▸ Exercise goal
Scan the records below for the line containing "Lemma tabs_full m" and the line containing "(forall p x, p". Copy both, plus every line between, exactly.

*** Records to use ***

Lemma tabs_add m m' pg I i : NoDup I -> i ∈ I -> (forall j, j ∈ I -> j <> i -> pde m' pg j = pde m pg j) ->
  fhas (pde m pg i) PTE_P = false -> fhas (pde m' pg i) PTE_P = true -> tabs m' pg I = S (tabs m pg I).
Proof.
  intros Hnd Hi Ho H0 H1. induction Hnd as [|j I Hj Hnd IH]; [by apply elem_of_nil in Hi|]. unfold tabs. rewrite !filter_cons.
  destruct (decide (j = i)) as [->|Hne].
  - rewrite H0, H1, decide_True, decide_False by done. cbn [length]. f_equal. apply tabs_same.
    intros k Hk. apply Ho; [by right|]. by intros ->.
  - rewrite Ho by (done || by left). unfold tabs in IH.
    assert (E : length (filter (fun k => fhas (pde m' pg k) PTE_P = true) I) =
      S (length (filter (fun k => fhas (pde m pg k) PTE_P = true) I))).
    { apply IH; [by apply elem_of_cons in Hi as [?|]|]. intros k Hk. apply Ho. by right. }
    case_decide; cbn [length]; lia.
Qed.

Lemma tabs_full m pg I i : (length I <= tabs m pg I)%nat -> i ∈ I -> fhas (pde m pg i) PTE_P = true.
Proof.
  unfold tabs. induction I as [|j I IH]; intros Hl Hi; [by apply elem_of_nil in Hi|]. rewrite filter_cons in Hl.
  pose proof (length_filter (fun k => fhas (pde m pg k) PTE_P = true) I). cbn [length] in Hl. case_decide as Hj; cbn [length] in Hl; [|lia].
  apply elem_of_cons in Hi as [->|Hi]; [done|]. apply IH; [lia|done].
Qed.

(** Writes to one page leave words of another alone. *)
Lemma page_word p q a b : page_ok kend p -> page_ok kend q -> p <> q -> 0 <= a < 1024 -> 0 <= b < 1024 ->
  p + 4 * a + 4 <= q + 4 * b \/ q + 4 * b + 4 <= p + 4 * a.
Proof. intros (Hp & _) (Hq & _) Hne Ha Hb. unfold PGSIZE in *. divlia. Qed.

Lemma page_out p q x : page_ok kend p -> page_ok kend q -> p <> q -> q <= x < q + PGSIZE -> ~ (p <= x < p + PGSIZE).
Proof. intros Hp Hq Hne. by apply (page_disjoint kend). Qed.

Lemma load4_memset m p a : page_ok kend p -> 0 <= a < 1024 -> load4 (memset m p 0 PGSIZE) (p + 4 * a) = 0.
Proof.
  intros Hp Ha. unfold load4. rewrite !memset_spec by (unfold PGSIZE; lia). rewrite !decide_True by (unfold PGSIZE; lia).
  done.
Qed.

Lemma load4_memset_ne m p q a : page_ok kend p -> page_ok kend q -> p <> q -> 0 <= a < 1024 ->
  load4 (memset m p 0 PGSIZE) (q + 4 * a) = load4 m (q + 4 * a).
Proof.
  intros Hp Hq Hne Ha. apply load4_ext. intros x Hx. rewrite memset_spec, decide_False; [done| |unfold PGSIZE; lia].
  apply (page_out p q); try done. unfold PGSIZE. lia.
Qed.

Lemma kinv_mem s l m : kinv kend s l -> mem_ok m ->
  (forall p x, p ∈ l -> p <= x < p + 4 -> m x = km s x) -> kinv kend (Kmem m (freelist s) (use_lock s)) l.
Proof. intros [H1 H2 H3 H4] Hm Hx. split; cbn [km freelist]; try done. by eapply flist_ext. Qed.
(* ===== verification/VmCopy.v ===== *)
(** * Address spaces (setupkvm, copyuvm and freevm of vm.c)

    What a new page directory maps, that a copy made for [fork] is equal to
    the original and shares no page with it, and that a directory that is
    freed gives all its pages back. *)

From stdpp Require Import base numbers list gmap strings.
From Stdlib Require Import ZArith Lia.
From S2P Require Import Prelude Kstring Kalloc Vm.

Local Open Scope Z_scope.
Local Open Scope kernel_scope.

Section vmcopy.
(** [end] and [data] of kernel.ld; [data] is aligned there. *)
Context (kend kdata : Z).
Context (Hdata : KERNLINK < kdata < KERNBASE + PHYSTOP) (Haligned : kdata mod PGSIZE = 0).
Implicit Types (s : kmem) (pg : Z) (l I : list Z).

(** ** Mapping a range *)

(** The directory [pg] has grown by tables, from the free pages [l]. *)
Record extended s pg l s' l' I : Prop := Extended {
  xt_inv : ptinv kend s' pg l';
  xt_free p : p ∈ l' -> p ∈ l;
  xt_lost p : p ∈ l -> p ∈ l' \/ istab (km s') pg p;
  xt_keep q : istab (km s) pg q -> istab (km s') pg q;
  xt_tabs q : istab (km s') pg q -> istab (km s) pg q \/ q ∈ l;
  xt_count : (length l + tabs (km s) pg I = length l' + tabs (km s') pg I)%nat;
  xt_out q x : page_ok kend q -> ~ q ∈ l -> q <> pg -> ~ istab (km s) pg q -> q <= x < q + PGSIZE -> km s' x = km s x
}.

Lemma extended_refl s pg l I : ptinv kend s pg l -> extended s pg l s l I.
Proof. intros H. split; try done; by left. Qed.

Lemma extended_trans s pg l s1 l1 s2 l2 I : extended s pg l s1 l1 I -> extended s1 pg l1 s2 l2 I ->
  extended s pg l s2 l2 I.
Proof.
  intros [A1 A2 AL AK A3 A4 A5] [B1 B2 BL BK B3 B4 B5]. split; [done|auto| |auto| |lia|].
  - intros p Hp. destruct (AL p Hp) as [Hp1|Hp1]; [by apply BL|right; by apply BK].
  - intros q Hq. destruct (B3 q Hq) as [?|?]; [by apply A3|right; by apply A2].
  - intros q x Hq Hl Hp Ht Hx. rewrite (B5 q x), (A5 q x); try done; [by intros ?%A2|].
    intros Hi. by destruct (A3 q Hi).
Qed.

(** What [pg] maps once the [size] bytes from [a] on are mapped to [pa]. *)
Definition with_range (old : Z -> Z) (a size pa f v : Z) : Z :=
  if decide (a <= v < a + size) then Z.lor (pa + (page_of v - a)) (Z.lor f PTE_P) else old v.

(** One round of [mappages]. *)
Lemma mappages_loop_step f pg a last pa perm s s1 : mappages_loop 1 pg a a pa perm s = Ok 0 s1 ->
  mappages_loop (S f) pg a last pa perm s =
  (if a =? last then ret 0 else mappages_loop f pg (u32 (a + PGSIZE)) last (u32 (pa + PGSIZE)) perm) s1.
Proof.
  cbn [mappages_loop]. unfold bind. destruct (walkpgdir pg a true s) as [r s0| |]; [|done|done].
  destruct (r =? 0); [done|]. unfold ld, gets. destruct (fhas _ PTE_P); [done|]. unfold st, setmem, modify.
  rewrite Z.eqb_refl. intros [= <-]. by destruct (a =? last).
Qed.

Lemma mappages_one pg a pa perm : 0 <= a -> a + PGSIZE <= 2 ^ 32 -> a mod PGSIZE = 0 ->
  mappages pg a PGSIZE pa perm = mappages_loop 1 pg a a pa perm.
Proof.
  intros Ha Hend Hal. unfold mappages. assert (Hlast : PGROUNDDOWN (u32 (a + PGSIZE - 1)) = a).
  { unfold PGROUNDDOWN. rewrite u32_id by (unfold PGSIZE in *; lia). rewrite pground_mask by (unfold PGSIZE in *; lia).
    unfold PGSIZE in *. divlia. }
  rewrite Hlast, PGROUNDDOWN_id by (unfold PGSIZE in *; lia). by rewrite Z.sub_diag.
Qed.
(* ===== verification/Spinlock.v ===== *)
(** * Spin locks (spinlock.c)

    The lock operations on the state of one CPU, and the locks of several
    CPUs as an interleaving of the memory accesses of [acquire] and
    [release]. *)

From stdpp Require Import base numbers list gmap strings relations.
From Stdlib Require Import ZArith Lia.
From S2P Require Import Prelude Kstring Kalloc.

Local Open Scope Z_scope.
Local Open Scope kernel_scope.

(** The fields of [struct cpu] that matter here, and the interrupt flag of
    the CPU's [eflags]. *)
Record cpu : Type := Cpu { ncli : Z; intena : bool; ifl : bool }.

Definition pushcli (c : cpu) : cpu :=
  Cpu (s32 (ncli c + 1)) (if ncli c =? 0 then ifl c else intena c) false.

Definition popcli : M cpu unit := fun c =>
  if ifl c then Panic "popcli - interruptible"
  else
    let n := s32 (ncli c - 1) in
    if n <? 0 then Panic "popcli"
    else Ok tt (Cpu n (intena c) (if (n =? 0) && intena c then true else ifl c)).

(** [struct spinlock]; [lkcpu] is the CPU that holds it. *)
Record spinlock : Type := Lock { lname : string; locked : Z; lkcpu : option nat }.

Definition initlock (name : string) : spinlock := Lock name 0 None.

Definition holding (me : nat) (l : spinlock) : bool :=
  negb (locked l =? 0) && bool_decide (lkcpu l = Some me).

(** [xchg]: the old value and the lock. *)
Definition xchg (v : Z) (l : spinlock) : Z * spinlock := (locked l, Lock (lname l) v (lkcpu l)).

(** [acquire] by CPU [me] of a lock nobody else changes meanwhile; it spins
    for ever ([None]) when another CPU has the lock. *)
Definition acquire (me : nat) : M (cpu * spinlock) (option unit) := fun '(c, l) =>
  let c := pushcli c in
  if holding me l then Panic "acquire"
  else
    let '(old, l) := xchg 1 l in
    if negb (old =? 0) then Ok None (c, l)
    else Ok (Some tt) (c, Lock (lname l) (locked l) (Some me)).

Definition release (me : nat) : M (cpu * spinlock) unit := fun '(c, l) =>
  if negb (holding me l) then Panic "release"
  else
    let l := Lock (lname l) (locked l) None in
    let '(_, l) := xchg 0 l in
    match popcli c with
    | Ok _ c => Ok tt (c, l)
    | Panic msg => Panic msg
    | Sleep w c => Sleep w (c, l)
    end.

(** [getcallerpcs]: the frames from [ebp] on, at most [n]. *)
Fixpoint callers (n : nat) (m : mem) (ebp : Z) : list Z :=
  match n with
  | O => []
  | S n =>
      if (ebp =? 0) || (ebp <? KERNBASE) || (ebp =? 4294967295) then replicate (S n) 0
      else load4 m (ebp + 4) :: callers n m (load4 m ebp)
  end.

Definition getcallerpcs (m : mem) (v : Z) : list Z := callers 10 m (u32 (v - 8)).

*** End of Records to use ***

▸ Solution to this exercise
Lemma tabs_full m pg I i : (length I <= tabs m pg I)%nat -> i ∈ I -> fhas (pde m pg i) PTE_P = true.
Proof.
  unfold tabs. induction I as [|j I IH]; intros Hl Hi; [by apply elem_of_nil in Hi|]. rewrite filter_cons in Hl.
  pose proof (length_filter (fun k => fhas (pde m pg k) PTE_P = true) I). cbn [length] in Hl. case_decide as Hj; cbn [length] in Hl; [|lia].
  apply elem_of_cons in Hi as [->|Hi]; [done|]. apply IH; [lia|done].
Qed.

(** Writes to one page leave words of another alone. *)
Lemma page_word p q a b : page_ok kend p -> page_ok kend q -> p <> q -> 0 <= a < 1024 -> 0 <= b < 1024 ->
  p + 4 * a + 4 <= q + 4 * b \/ q + 4 * b + 4 <= p + 4 * a.
Proof. intros (Hp & _) (Hq & _) Hne Ha Hb. unfold PGSIZE in *. divlia. Qed.

Lemma page_out p q x : page_ok kend p -> page_ok kend q -> p <> q -> q <= x < q + PGSIZE -> ~ (p <= x < p + PGSIZE).
Proof. intros Hp Hq Hne. by apply (page_disjoint kend). Qed.

Lemma load4_memset m p a : page_ok kend p -> 0 <= a < 1024 -> load4 (memset m p 0 PGSIZE) (p + 4 * a) = 0.
Proof.
  intros Hp Ha. unfold load4. rewrite !memset_spec by (unfold PGSIZE; lia). rewrite !decide_True by (unfold PGSIZE; lia).
  done.
Qed.

Lemma load4_memset_ne m p q a : page_ok kend p -> page_ok kend q -> p <> q -> 0 <= a < 1024 ->
  load4 (memset m p 0 PGSIZE) (q + 4 * a) = load4 m (q + 4 * a).
Proof.
  intros Hp Hq Hne Ha. apply load4_ext. intros x Hx. rewrite memset_spec, decide_False; [done| |unfold PGSIZE; lia].
  apply (page_out p q); try done. unfold PGSIZE. lia.
Qed.

Lemma kinv_mem s l m : kinv kend s l -> mem_ok m ->
  (forall p x, p ∈ l -> p <= x < p + 4 -> m x = km s x) -> kinv kend (Kmem m (freelist s) (use_lock s)) l.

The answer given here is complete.